By Isabelle Harris
THE disco music has stopped, the lights are off, and no wheels can be heard on the floor.
But online, colourful skates abound, retro music astounds, and skaters share new tricks.
Since the onset of coronavirus and subsequent “iso trends”, roller-skating has hit a new high with more people than ever buying skates.
Previously hugely popular in the 80s and 90s, roller-skating and rollerblading has made a comeback via social media.
This interest has mainly been fuelled by videos posted to Instagram and TikTok, showcasing people demonstrating new tricks and “aesthetic” or highly colourful and fashionable skates.
Bernadine Geary, the director of SK8HOUSE in Carrum Downs, says that while the rink has been forced to close, their online store has seen a huge resurgence. “We’ve probably had a 50 to 60 per cent increase on where [our online store] was before” she said.

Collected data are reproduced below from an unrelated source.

(** [main], from the parsed arguments on. *)
Definition main (args : arguments) : py unit :=
  (* Load data *)
  data ← load_data (args_data args);
  (* Apply filters *)
  let filtered_data := data in
  filtered_data ←
    (if args_prime args then filter_by_prime_years filtered_data
     else mret filtered_data);
  filtered_data ←
    when_given (given_int (args_divisible_by args))
      filter_by_divisible_years filtered_data;
  filtered_data ←
    when_given (given_text (args_type args))
      (λ l v, filter_by_column l "mission_type" v) filtered_data;
  filtered_data ←
    when_given (given_text (args_country args))
      (λ l v, filter_by_column l "participating_countries" v) filtered_data;
  filtered_data ←
    when_given (given_text (args_success args))
      (λ l v, filter_by_column l "success" v) filtered_data;
  filtered_data ←
    when_given (given_int (args_impact args))
      (λ l n, filter_by_column l "scientific_impact" (pretty n)) filtered_data;
  (* Display results *)
  display_results filtered_data (args_summary args);;
  (* Generate plot if requested *)
  if args_plot args || bool_decide (is_Some (given_text (args_plot_file args)))
  then
    plot_mission_success filtered_data (args_plot_file args)
      ≫= λ plot_success : bool,
        if plot_success then mret tt
        else print "Not enough data to generate a plot."
  else mret tt.

End Analyzer.

(** ** A concrete choice of built-ins, and the test fixture

    The built-ins restricted to ASCII text, to run the functions on
    concrete inputs. *)
Module Plain.

Definition lower_char (c : ascii) : ascii :=
  let n := N_of_ascii c in
  if ((65 <=? n) && (n <=? 90))%N then ascii_of_N (n + 32) else c.

Fixpoint lower_string (s : string) : string :=
  match s with
  | EmptyString => EmptyString
  | String c rest => String (lower_char c) (lower_string rest)
  end.

Definition is_space (c : ascii) : bool :=
  let n := N_of_ascii c in
  (((9 <=? n) && (n <=? 13)) || ((28 <=? n) && (n <=? 32)))%N.

Fixpoint lstrip (s : string) : string :=
  match s with
  | EmptyString => EmptyString
  | String c rest => if is_space c then lstrip rest else s
  end.

Definition strip (s : string) : string :=
  String.rev (lstrip (String.rev (lstrip s))).

Definition digit_of (c : ascii) : option Z :=
  let n := N_of_ascii c in
  if ((48 <=? n) && (n <=? 57))%N then Some (Z.of_N n - 48) else None.

(** Decimal digits, with single underscores between digits. *)
Fixpoint parse_digits (acc : Z) (after_digit : bool) (s : string) : option Z :=
  match s with
  | EmptyString => if after_digit then Some acc else None
  | String c rest =>
      match digit_of c with
      | Some d => parse_digits (10 * acc + d) true rest
      | None =>
          if Ascii.eqb c "_" && after_digit then parse_digits acc false rest
          else None
      end
  end.

Definition parse_int (s : string) : option Z :=
  match strip s with
  | String "+" rest => parse_digits 0 false rest
  | String "-" rest => Z.opp <$> parse_digits 0 false rest
  | digits => parse_digits 0 false digits
  end.

(** Summation from left to right, starting from [0.0]. *)
Definition sum_left (xs : list Float.float) : Float.float :=
  foldl Float.add Float.zero xs.

(** No formatting is carried out: the fixture never formats a string. *)
Definition no_format (s : string) (n : Z) : result string := Raise TypeError.

#[export] Instance builtins : Builtins := {
  str_lower := lower_string;
  int_of_str := parse_int;
  str_percent := no_format;
  float_sum := sum_left
}.

End Plain.
Export Plain.

(** The six data lines of the test file, as [csv.DictReader] yields them. *)
Definition fields (year name type success countries impact : string) : row :=
  <["year" := VStr year]> (<["mission_name" := VStr name]>
  (<["mission_type" := VStr type]> (<["success" := VStr success]>
  (<["participating_countries" := VStr countries]>
  (<["scientific_impact" := VStr impact]> ∅))))).

Definition sample_rows : list row :=
  [ fields "1971" "Mars 1" "Mars" "True" "USSR" "5";
    fields "1972" "Pioneer 10" "Jupiter" "True" "USA" "8";
    fields "1973" "Pioneer 11" "Jupiter" "True" "USA" "7";
    fields "1975" "Viking 1" "Mars" "True" "USA" "9";
    fields "1977" "Voyager 1" "Outer Planets" "True" "USA" "10";
    fields "1980" "Test Mission" "Earth" "False" "USSR" "2" ].

Definition sample_store : store :=
  Store ∅ ∅ (<["sample.csv" := sample_rows]> ∅) [].

(** The rows a list object holds, read through the store. *)
Definition rows_of (σ : store) (l : loc) : list row :=
  (λ r, dicts σ !!! r) <$> (lists σ !!! l).

(** The outcome of a call, with the returned list read through the store
    it leaves. *)
Definition returned_rows (o : outcome loc) : option (list row) :=
  match o with
  | Return l σ => Some (rows_of σ l)
  | Throw _ _ => None
  end.

Definition column_of (key : string) (rows : list row) : list (option value) :=
  (λ d : row, d !! key) <$> rows.

(** ** Notions used to state the properties *)

(** What a comprehension keeps, given the dicts of the store: the rows on
    which the condition holds, or the first exception it raises. *)
Fixpoint keep (cond : row → result bool) (ds : gmap loc row) (rows : list loc)
    : result (list loc) :=
  match rows with
  | [] => Ok []
  | r :: rest =>
      cond (ds !!! r) ≫= λ b : bool,
      kept ← keep cond ds rest;
      Ok (if b then r :: kept else kept)
  end.

(** The condition evaluates to [True]. *)
Definition holds (r : result bool) : bool :=
  match r with
  | Ok true => true
  | _ => false
  end.

(** The three kinds of filter. *)
Inductive filter_op :=
  | PrimeYears
  | DivisibleYears (divisor : Z)
  | ByColumn (column value : string).

Definition apply_filter `{Builtins} (op : filter_op) (data : loc) : py loc :=
  match op with
  | PrimeYears => filter_by_prime_years data
  | DivisibleYears divisor => filter_by_divisible_years data divisor
  | ByColumn column value => filter_by_column data column value
  end.

(** The dict of one line once [load_data] has converted it, or the
    exception the conversion raises. *)
Definition convert_fields `{Builtins} (fields : row) : result row :=
  year ← getitem fields "year" ≫= py_int;
  let d := <["year" := VInt year]> fields in
  success ← getitem d "success" ≫= lower;
  let d := <["success" := VBool (bool_decide (success = "true"))]> d in
  impact ← getitem d "scientific_impact" ≫= py_int;
  Ok (<["scientific_impact" := VInt impact]> d).

(** A line and the row loaded from it: [year] and [scientific_impact]
    read as integers, [success] true exactly when the text in lower case
    is ["true"], every other field as it was. *)
Definition loaded_from `{Builtins} (fields d : row) : Prop :=
  (∃ v year, fields !! "year" = Some v ∧ py_int v = Ok year ∧
             d !! "year" = Some (VInt year)) ∧
  (∃ s, fields !! "success" = Some (VStr s) ∧
        d !! "success" = Some (VBool (bool_decide (str_lower s = "true")))) ∧
  (∃ v impact, fields !! "scientific_impact" = Some v ∧ py_int v = Ok impact ∧
               d !! "scientific_impact" = Some (VInt impact)) ∧
  (∀ key, key ≠ "year" → key ≠ "success" → key ≠ "scientific_impact" →
          d !! key = fields !! key).

(** A line that can be loaded: [year] and [scientific_impact] hold
    integer literals and [success] holds text. *)
Definition convertible `{Builtins} (fields : row) : Prop :=
  (∃ v year, fields !! "year" = Some v ∧ py_int v = Ok year) ∧
  (∃ s, fields !! "success" = Some (VStr s)) ∧
  (∃ v impact, fields !! "scientific_impact" = Some v ∧ py_int v = Ok impact).

(** What [filter_by_column] does once it has the dict of the first row:
    report that the column is missing, report that the threshold is not
    a number, or keep the rows that satisfy a condition. *)
Inductive column_action :=
  | ReportMissing
  | ReportThreshold
  | KeepIf (cond : row → result bool).

Definition column_action_present `{Builtins} (column value : string)
    : column_action :=
  if bool_decide (column = "success") then
    KeepIf (column_equals column (bool_decide (str_lower value = "true")))
  else if bool_decide (column = "scientific_impact") then
    match int_of_str value with
    | Some threshold => KeepIf (column_at_least column threshold)
    | None => ReportThreshold
    end
  else KeepIf (column_contains column value).

Definition column_action_of `{Builtins} (first : row) (column value : string)
    : column_action :=
  if bool_decide (first !! column = None) then ReportMissing
  else column_action_present column value.

Definition missing_column_message (column : string) : string :=
  "Error: Column '" +:+ column +:+ "' not found in data.".

Definition bad_threshold_message : string :=
  "Error: Scientific impact must be a number.".

(** The store after [print(text)]. *)
Definition printed (σ : store) (text : string) : store :=
  Store (dicts σ) (lists σ) (files σ) (emitted σ ++ [Print text]).

(** The store after a new list holding [xs] has been created. *)
Definition with_list (σ : store) (xs : list loc) : store :=
  Store (dicts σ) (<[fresh (dom (lists σ)) := xs]> (lists σ))
        (files σ) (emitted σ).

(** A filter by comprehension: the kept rows in a new list, or the
    exception of the condition with the store untouched. *)
Definition keeping (cond : row → result bool) (data : loc) (σ : store)
    : outcome loc :=
  match keep cond (dicts σ) (lists σ !!! data) with
  | Ok kept => Return (fresh (dom (lists σ))) (with_list σ kept)
  | Raise e => Throw e σ
  end.

(** [row['success'] == b] *)
Definition success_is (b : bool) (d : row) : bool :=
  match d !! "success" with
  | Some v => py_eqb v (VBool b)
  | None => false
  end.

(** *** Mission records and what a summary says of them *)

Definition year_of (d : row) : Z :=
  match d !! "year" with Some (VInt year) => year | _ => 0 end.

Definition success_of (d : row) : bool :=
  match d !! "success" with Some (VBool b) => b | _ => false end.

Definition impact_of (d : row) : Z :=
  match d !! "scientific_impact" with Some (VInt impact) => impact | _ => 0 end.

Definition text_of (key : string) (d : row) : string :=
  match d !! key with Some (VStr s) => s | _ => "" end.

(** A row as [load_data] leaves it, the fields of the summary and of the
    plot populated and of their type. *)
Definition mission_record (d : row) : Prop :=
  d !! "year" = Some (VInt (year_of d)) ∧
  d !! "success" = Some (VBool (success_of d)) ∧
  d !! "scientific_impact" = Some (VInt (impact_of d)) ∧
  d !! "mission_type" = Some (VStr (text_of "mission_type" d)) ∧
  d !! "participating_countries"
    = Some (VStr (text_of "participating_countries" d)).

The phenomenon has been noted all across the world, driving such a demand that suppliers of skates and parts are having trouble keeping up, creating a knock-on effect for those who sell the skates themselves. The demand is especially important while SK8HOUSE is struggling to stay afloat.
The rink is unable to open due to being classified as an indoor sporting venue, despite their repeated pleas to the Premier and DHHS. As of November 1 they will be able to open to school groups only.